● **EXERCISE INSTRUCTIONS**
Would you count the lines in the material below that include the string "Wire"? Only the number is needed.

═══

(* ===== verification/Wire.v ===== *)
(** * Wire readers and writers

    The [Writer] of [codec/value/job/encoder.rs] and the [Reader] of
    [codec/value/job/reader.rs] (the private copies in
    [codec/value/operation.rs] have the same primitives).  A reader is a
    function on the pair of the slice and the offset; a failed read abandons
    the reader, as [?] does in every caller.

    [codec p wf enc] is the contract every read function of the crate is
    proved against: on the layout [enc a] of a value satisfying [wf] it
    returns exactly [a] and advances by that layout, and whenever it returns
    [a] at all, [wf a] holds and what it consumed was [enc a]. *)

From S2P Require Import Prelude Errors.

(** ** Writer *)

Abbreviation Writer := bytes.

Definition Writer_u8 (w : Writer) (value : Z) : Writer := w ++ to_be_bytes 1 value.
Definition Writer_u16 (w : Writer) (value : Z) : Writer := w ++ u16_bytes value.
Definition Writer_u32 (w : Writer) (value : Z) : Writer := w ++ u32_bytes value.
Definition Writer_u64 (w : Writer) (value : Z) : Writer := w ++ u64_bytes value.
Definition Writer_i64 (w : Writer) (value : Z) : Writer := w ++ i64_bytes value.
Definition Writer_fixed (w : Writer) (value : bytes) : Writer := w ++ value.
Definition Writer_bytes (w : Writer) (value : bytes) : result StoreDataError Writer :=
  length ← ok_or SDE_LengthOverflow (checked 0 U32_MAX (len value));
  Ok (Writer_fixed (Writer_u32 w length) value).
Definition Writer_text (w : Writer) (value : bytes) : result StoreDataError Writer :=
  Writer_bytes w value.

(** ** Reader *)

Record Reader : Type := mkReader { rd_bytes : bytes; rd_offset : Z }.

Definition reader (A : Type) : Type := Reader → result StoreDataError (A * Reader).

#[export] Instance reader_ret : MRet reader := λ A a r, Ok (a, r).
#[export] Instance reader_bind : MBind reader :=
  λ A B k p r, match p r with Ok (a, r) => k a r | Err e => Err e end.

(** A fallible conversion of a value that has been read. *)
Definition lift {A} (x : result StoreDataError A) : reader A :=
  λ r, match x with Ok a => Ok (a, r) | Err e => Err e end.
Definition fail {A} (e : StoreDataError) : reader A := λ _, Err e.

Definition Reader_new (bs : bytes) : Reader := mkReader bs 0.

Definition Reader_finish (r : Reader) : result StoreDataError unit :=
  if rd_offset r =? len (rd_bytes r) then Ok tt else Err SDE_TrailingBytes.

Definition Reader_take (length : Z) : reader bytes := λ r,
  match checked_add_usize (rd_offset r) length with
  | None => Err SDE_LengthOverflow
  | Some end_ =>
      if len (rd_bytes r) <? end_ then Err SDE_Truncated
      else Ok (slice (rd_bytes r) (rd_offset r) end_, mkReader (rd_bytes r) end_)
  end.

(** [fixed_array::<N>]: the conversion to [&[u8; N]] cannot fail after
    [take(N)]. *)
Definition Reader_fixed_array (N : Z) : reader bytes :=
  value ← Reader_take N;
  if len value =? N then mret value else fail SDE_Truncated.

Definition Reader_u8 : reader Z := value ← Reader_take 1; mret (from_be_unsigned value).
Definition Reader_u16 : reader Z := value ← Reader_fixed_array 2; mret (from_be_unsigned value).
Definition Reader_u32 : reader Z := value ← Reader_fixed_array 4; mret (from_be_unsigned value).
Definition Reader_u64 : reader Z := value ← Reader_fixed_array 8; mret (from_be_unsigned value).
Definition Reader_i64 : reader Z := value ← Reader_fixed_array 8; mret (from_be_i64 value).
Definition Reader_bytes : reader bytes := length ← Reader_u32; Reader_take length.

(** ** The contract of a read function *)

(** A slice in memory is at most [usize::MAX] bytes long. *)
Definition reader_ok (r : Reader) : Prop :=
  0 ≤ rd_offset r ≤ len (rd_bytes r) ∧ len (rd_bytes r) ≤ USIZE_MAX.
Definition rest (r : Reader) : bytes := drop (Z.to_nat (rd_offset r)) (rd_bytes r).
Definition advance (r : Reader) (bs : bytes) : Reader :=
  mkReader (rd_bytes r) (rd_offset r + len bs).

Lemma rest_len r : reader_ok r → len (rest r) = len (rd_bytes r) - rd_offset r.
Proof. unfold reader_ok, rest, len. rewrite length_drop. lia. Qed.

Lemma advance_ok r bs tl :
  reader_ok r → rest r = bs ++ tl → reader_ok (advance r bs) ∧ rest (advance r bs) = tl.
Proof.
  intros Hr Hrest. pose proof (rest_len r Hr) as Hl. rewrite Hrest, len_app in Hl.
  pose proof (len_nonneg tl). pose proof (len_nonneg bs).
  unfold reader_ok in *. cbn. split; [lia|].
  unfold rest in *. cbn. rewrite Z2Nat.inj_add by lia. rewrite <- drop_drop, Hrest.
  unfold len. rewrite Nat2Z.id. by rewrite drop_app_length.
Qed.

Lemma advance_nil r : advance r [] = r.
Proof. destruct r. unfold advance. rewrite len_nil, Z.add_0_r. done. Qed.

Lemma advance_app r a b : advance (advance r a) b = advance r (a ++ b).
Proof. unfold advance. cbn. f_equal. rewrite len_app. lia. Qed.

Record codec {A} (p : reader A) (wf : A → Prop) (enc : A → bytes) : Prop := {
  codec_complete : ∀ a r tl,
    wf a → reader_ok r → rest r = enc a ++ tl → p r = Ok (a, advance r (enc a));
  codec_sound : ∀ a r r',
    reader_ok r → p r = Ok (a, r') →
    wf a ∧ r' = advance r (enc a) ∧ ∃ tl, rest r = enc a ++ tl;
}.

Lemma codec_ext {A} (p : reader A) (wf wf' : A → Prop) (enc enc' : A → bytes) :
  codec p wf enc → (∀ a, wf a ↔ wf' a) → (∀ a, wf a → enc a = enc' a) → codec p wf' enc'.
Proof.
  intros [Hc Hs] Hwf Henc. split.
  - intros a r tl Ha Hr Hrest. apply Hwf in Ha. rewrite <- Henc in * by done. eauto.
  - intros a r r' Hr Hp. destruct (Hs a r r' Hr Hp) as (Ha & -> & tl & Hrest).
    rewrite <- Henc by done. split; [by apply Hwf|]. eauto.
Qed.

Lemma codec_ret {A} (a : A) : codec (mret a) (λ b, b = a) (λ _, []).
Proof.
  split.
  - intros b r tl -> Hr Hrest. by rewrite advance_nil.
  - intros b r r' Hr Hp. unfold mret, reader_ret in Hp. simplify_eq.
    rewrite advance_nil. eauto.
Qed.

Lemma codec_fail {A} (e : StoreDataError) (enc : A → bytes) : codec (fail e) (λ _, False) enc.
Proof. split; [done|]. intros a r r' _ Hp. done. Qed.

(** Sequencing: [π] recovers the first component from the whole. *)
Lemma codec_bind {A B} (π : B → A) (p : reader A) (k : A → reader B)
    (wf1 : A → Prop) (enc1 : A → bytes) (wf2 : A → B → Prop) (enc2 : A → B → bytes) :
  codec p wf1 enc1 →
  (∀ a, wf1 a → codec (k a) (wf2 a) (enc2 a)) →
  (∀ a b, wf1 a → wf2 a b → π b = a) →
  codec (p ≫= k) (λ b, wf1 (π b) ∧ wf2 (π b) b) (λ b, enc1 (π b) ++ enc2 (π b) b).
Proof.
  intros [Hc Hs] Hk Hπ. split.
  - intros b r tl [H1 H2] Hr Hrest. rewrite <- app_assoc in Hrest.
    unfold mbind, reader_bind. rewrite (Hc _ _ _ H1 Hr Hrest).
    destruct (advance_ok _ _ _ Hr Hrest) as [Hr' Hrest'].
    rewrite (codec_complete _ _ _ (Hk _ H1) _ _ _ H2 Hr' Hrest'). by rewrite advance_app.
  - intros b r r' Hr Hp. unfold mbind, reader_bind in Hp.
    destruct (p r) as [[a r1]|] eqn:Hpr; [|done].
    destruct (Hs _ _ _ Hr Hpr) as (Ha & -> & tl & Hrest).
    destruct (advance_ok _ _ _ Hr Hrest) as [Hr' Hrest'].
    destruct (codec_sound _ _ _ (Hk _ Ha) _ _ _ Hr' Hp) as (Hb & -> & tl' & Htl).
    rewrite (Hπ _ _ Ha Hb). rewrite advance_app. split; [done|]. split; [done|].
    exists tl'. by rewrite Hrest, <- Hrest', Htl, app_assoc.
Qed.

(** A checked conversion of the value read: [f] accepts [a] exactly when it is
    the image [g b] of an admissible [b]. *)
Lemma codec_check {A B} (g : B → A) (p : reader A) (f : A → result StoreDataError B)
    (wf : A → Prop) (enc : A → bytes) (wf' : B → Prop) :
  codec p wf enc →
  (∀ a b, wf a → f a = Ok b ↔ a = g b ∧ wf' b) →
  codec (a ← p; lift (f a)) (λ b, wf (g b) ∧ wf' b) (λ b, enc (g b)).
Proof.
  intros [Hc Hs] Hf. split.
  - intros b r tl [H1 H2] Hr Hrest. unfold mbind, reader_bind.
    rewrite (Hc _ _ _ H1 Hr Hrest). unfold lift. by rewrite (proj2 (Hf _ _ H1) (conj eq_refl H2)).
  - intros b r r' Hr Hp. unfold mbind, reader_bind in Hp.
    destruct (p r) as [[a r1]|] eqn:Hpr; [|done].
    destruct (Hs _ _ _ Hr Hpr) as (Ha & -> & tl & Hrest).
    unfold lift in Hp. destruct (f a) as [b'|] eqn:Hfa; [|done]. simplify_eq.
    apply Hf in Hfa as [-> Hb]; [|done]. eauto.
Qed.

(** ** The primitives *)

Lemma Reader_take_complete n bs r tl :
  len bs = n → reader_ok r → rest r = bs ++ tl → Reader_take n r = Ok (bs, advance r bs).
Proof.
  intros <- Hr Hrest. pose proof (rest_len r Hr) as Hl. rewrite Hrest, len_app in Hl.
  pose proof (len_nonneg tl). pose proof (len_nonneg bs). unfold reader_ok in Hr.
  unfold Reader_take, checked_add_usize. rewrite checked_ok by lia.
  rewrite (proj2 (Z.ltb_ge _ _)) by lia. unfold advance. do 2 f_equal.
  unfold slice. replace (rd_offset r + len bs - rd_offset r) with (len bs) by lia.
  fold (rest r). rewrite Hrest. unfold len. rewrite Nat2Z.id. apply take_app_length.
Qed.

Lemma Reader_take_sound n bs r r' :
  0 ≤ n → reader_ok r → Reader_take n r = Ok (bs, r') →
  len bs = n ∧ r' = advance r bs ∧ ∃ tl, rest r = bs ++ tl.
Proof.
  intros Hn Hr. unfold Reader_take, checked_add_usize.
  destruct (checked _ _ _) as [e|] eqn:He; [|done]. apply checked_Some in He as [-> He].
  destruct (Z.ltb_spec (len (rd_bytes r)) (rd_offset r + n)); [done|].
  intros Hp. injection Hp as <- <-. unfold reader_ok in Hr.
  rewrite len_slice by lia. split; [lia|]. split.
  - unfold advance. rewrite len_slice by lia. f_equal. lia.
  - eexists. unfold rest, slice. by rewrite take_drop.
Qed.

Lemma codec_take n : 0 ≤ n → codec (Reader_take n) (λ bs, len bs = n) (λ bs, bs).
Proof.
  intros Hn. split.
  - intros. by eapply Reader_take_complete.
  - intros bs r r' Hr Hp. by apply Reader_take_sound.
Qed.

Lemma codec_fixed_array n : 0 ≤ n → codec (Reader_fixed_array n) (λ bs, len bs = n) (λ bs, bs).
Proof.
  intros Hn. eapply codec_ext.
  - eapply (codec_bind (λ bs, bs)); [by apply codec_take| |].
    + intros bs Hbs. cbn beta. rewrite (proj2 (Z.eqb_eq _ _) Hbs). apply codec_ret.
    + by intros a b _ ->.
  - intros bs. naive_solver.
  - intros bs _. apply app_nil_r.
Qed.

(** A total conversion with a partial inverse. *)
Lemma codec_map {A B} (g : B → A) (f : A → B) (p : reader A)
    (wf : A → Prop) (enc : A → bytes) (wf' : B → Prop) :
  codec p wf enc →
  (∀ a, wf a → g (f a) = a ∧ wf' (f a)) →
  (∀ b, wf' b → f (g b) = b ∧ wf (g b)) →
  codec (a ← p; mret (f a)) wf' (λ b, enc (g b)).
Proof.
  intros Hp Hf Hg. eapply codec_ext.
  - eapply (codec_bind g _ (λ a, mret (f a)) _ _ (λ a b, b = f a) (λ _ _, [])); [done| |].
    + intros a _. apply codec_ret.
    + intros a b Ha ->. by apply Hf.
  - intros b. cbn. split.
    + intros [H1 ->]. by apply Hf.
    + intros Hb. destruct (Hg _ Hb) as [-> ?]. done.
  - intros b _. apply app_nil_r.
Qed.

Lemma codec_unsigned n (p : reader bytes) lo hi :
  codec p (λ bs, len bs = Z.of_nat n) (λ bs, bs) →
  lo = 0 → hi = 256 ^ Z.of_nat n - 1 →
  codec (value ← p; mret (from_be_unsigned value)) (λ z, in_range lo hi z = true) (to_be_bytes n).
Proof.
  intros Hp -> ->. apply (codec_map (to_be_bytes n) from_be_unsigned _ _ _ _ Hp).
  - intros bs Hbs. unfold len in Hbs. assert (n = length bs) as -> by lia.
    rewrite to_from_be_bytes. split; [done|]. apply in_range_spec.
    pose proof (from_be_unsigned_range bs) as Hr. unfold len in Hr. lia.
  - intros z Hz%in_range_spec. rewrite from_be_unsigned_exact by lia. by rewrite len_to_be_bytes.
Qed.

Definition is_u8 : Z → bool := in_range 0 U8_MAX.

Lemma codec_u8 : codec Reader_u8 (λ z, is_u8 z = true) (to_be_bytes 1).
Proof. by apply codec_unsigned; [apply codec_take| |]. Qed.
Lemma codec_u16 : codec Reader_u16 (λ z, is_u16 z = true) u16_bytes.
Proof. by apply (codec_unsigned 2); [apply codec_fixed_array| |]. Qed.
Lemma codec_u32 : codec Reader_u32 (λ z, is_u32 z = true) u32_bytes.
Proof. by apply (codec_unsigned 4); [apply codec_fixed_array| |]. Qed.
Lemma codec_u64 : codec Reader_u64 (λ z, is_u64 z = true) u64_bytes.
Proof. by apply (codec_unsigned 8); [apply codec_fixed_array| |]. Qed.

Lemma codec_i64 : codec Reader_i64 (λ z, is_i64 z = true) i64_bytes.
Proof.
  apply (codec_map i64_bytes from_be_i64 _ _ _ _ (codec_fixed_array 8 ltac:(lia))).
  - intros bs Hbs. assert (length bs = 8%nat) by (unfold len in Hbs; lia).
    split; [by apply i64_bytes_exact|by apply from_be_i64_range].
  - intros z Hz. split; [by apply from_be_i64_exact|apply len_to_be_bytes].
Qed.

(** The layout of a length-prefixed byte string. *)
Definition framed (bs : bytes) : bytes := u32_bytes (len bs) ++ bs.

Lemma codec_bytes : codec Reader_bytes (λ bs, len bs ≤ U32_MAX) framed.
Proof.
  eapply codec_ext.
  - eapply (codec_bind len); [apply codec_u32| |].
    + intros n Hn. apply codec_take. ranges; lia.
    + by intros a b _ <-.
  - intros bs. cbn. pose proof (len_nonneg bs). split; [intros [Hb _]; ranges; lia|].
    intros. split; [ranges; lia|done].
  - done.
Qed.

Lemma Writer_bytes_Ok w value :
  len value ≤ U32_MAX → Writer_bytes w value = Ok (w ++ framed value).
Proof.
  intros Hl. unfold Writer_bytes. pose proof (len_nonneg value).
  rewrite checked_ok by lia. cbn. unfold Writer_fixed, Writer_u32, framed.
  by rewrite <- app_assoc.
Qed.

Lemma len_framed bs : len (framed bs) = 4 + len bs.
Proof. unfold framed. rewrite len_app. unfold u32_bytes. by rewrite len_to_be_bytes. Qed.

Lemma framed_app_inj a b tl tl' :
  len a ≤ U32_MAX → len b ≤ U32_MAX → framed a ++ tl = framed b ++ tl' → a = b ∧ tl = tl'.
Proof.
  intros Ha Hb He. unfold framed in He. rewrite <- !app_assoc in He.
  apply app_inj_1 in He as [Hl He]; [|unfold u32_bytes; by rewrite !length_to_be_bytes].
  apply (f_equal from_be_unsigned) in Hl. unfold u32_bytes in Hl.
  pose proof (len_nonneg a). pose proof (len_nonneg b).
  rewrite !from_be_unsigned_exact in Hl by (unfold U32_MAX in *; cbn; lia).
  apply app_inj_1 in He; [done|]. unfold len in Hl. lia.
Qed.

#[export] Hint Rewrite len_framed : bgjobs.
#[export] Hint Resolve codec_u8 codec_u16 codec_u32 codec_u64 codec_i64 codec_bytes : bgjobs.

═══

● **SOLUTION FOR THIS EXERCISE**
2